Saved data entries
Start of Block
Lemma Inv_open g T : Inv g T -> OutT ∈ T -> opened (sps g) -> Inv g (OpenT :: T).
Proof.
  intros HI HO Ho. pose proof HI as [H1 H2 H3 H4 H5]. constructor; try done.
  - rewrite !elem_of_cons. intros [?|HK]; [done|]. by destruct (keep_out _ _ HI HO).
  - intros HL Hr. rewrite !elem_of_cons. destruct (H4 HL Hr) as [?|[?|?]]; auto.
  - intros He. destruct (H5 He) as [P1 P2 P3 P4 P5 P6 P7 P8 P9]. constructor; try done.
    + rewrite elem_of_cons. by intros [?|?].
    + intros Hnp. assert (content_ok g T) as [C1 C2].
      { apply P9. intros t Ht. apply Hnp. by constructor. }
      split; [|done]. intros Ho'. destruct (C1 Ho') as (c & Hc & Hsz & Hb). exists c. split; [done|]. split; [done|]. intros b Hin.
      destruct (Hb b Hin) as (B1 & B2 & B3). split; [|split].
      * intros Hw. apply B1. apply owned_cons in Hw as [?|[?|?]]; done.
      * intros Hw. apply B2. apply owned_cons in Hw as [?|[?|?]]; done.
      * intros Hu. by apply B3.
Qed.

Lemma spec_tempFile d k b :
  act_spec st_tempFile [OutT; tok d k b]
    (fun r o' => match r with
                 | inl _ => o' = [OutT; FailT]
                 | inr fd => o' = [OpenT; OutT; tok d k b] /\ fd_name fd = tmp
                 end).
Proof.
  intros g F HI. pose proof (tempFile_core g _ HI) as Ht. pose proof (keep_out _ _ HI ltac:(by constructor)) as HK.
  assert (err (sps g) = None -> closed (sps g) = false) as Hnc.
  { intros He. destruct (closed (sps g)) eqn:Hc; [|done]. exfalso.
    by apply (nil_block d k b F), (P_closed _ _ (I_pending _ _ HI He)). }
  specialize (Ht Hnc). cbn beta. destruct (tempFile Dir protoSize (sps g) (world g)) as [ [s' w'] [e|fd] ]; cbn [fst snd].
  - destruct Ht as (Hc & He & Hs & Hw). split; [by cbn; rewrite Hc|]. exists [OutT; FailT]. split; [|done].
    eapply (Inv_to_failed g); [exact HI|..]; cbn [sps set_sps_world]; try done; [cbn; by constructor..|].
    cbn in *. rewrite !elem_of_cons in *. intros [?|[?|?]]; try done. apply HK. auto.
  - destruct Ht as (Hc & Hn & HI' & Ho & _). split; [by cbn; rewrite Hc|]. exists [OpenT; OutT; tok d k b].
    split; [|done]. cbn [app]. apply Inv_open; [done|constructor|done].
Qed.

Lemma content_written g g' d b buf c F :
  NoDup (omap tblock (OutT :: tok d Written b :: F)) -> b ∈ Blocks f ->
  zlen buf = Size b -> sha256 buf = Hash b -> 0 < Size b -> opened (sps g) -> sps g' = sps g ->
  disk (world g) tmp = Some c -> disk (world g') tmp = Some (splice c (Offset b) buf) ->
  content_ok g (OpenT :: OutT :: tok d Clean b :: F) -> content_ok g' (OutT :: tok d Written b :: F).
Proof.
  intros Hnd Hb Hl Hh Hpos Ho Hs Hd Hd' [C1 _]. cbn in Hnd. rewrite tok_block in Hnd.
  apply list.NoDup_cons in Hnd as [Hnb _]. split; [intros _|intros Hno; rewrite Hs in Hno; done].
  exists (splice c (Offset b) buf). split; [done|]. destruct (C1 Ho) as (c1 & Hc1 & Hsz & Hall).
  assert (c1 = c) as -> by congruence. destruct (J_layout J) as (_ & Hlay & Hdis). split.
  { intros Ht Hsp. specialize (Hsz Ht Hsp). destruct (Hlay b Hb) as (L1 & _ & L3). unfold blockEnd in L3.
    rewrite splice_inside; lia. }
  intros b' Hb'. destruct (decide (b' = b)) as [->|Hne].
  - destruct (Hlay b Hb) as (L1 & _). pose proof (splice_good c buf b L1 Hl Hh) as Hg. split; [|by split; [|left] ].
    intros Hw. exfalso. apply owned_cons in Hw as [?|[?|Hw]]; [done..|].
    apply owned_tok in Hw as [ [? _]|Hw]; [done|]. by apply Hnb, (owned_in _ Clean).
  - destruct (Hlay b Hb) as (L1 & _), (Hlay b' Hb') as (L1' & L2' & _).
    destruct (splice_keeps c buf b b' L1 L1' L2' Hl Hpos (Hdis b b' Hb Hb' (not_eq_sym Hne))) as [Kg Kz].
    destruct (Hall b' Hb') as (B1 & B2 & B3).
    assert (forall k, owned (OutT :: tok d Written b :: F) k b' -> owned (OpenT :: OutT :: tok d Clean b :: F) k b') as Ho'.
    { intros k Hw. apply owned_cons in Hw as [?|[?|Hw]]; [done..|]. apply owned_tok in Hw as [ [_ ?]|Hw]; [congruence|].
      rewrite !owned_cons. tauto. }
    split; [|split].
    + intros Hw Hsk. apply Kz, B1; [by apply Ho'|done].
    + intros Hw. by apply Kg, B2, Ho'.
    + intros Hu. apply splice_settled; auto; [by apply Hdis; [| |apply not_eq_sym]|]. apply B3. unfold unowned in *. cbn in *. by rewrite tok_block in *.
Qed.

Lemma filter_tok d k k' b P F :
  P = isCopy \/ P = isPull ->
  length (List.filter P (OutT :: tok d k b :: F)) = length (List.filter P (OutT :: tok d k' b :: F)).
Proof. intros [->| ->]; by destruct d. Qed.

Lemma Inv_retoken g g' d k k' b F :
  Inv g (OpenT :: OutT :: tok d k b :: F) -> sps g' = sps g ->
  (pending_ok g (OpenT :: OutT :: tok d k b :: F) -> (forall t, t ∈ OutT :: tok d k' b :: F -> ~ poison t) ->
   content_ok g' (OutT :: tok d k' b :: F)) ->
  Inv g' (OutT :: tok d k' b :: F).
Proof.
  intros HI Hs Hcont. pose proof HI as [H1 H2 H3 H4 H5].
  assert (KeepT ∉ OpenT :: OutT :: tok d k b :: F) as HK.
  { apply (keep_out _ _ HI). constructor. by constructor. }
  constructor; rewrite ?Hs; try done.
  - intros HKT. exfalso. apply HK. revert HKT. rewrite !elem_of_cons. intros [?|[?|?]]; [done|by destruct d|auto].
  - right. left. by constructor.
  - intros He. pose proof (H5 He) as HP. destruct HP as [P1 P2 P3 P4 P5 P6 P7 P8 P9].
    assert (opened (sps g)) as Ho by (apply P7; constructor).
    constructor; rewrite ?Hs; try done.
    + rewrite P1. change (List.filter isCopy (OpenT :: ?l)) with (List.filter isCopy l). f_equal. apply filter_tok. auto.
    + rewrite P2. change (List.filter isPull (OpenT :: ?l)) with (List.filter isPull l). f_equal. apply filter_tok. auto.
    + revert P3. cbn. by rewrite !tok_block.
    + revert P4. cbn. by rewrite !tok_block.
    + intros Hc. revert P5. cbn. rewrite !tok_block. intros P5. by apply P5 in Hc.
    + intros Hn. apply P6. revert Hn. rewrite !elem_of_cons. intros [?|[?|?]]; [done|by destruct d|auto].
    + intros Hnp. apply Hcont; [by apply H5|done].
Qed.

Abbreviation st_WriteAt fd d off := (fun g : Shared =>
  match fd_WriteAt fd d off (world g) with
  | (w, inl e) => (set_sps_world (sps g) w g, Some e)
  | (w, inr _) => (set_sps_world (sps g) w g, None)
  end).

Lemma spec_WriteAt d fd buf b :
  fd_name fd = tmp -> zlen buf = Size b -> sha256 buf = Hash b -> 0 < Size b ->
  act_spec (st_WriteAt fd buf (Offset b)) [OpenT; OutT; tok d Clean b]
    (fun r o' => match r with None => o' = [OutT; tok d Written b] | Some _ => o' = [OutT; tok d Poison b] end).
Proof.
  intros Hn Hl Hh Hpos g F HI. cbn [app] in HI. cbn beta.
  destruct (fd_WriteAt fd buf (Offset b) (world g)) as [w' [e|[] ] ] eqn:Ew; cbn [fst snd]; (split; [done|]).
  - exists [OutT; tok d Poison b]. split; [|done]. eapply Inv_retoken; [exact HI|done|].
    intros _ Hnp. exfalso. apply (Hnp (tok d Poison b)); [constructor; by constructor|by destruct d].
  - exists [OutT; tok d Written b]. split; [|done]. eapply Inv_retoken; [exact HI|done|].
    intros [P1 P2 P3 P4 P5 P6 P7 P8 P9] Hnp. cbn [omap list_omap tblock] in P3, P4. rewrite tok_block in P3, P4.
    assert (opened (sps g)) as Ho by (apply P7; constructor).
    assert (content_ok g (OpenT :: OutT :: tok d Clean b :: F)) as Hc.
    { apply P9. intros t. rewrite !elem_of_cons. intros [->|[->|[->|Ht]]]; [by intros []..|by destruct d; intros []|].
      apply Hnp. rewrite !elem_of_cons. auto. }
    assert (b ∈ Blocks f) as Hb by (apply P4; constructor).
    destruct (proj1 Hc Ho) as (c & Hdc & _). destruct (proj1 (proj2 (J_layout J)) b Hb) as (L1 & _).
    eapply (content_written g _ d b buf c); try done.
    + cbn. by rewrite tok_block.
    + cbn [world set_sps_world]. rewrite <- Hn. eapply WriteAt_ok; [exact Ew|done|by rewrite Hn].
Qed.

(** *** Closing *)

Abbreviation the_finalClose := (finalClose Dir protoSize marshal NormalizedFilename).

(** What [finalClose] does: nothing, if the file is closed or not ready; it
    fails to create the file; or it closes it, open by then. *)
Inductive close_case (g : Shared) (T : list token) :
    (sharedPullerState Fd E * W) * (bool * option E) -> Prop :=
| close_not : closed (sps g) = true \/ (err (sps g) = None /\ copyNeeded (sps g) + pullNeeded (sps g) <> 0) ->
    close_case g T ((sps g, world g), (false, None))
| close_failed w' e : closed (sps g) = false -> writer (sps g) = None -> ~ live ->
    (r <> 0 -> disk w' tmp = None \/ disk w' tmp = disk (world g) tmp) ->
    close_case g T ((sps g, w'), (false, e))
| close_done g1 s' w' : closed (sps g) = false -> Inv g1 T -> writer (sps g1) <> None ->
    (err (sps g1) = None -> copyNeeded (sps g1) + pullNeeded (sps g1) = 0) ->
    disk w' = disk (world g1) ->
    file s' = file (sps g1) /\ tempName s' = tempName (sps g1) /\ reused s' = reused (sps g1) /\
      sparse s' = sparse (sps g1) -> writer s' = None -> closed s' = true ->
    (err s' = None -> err (sps g1) = None) ->
    copyNeeded s' = copyNeeded (sps g1) -> pullNeeded s' = pullNeeded (sps g1) ->
    close_case g T ((s', w'), (true, err s')).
End of Block
◆ Required action: Say how many lines in the records above hold "true", and give no other text.

◆ Expected output: 3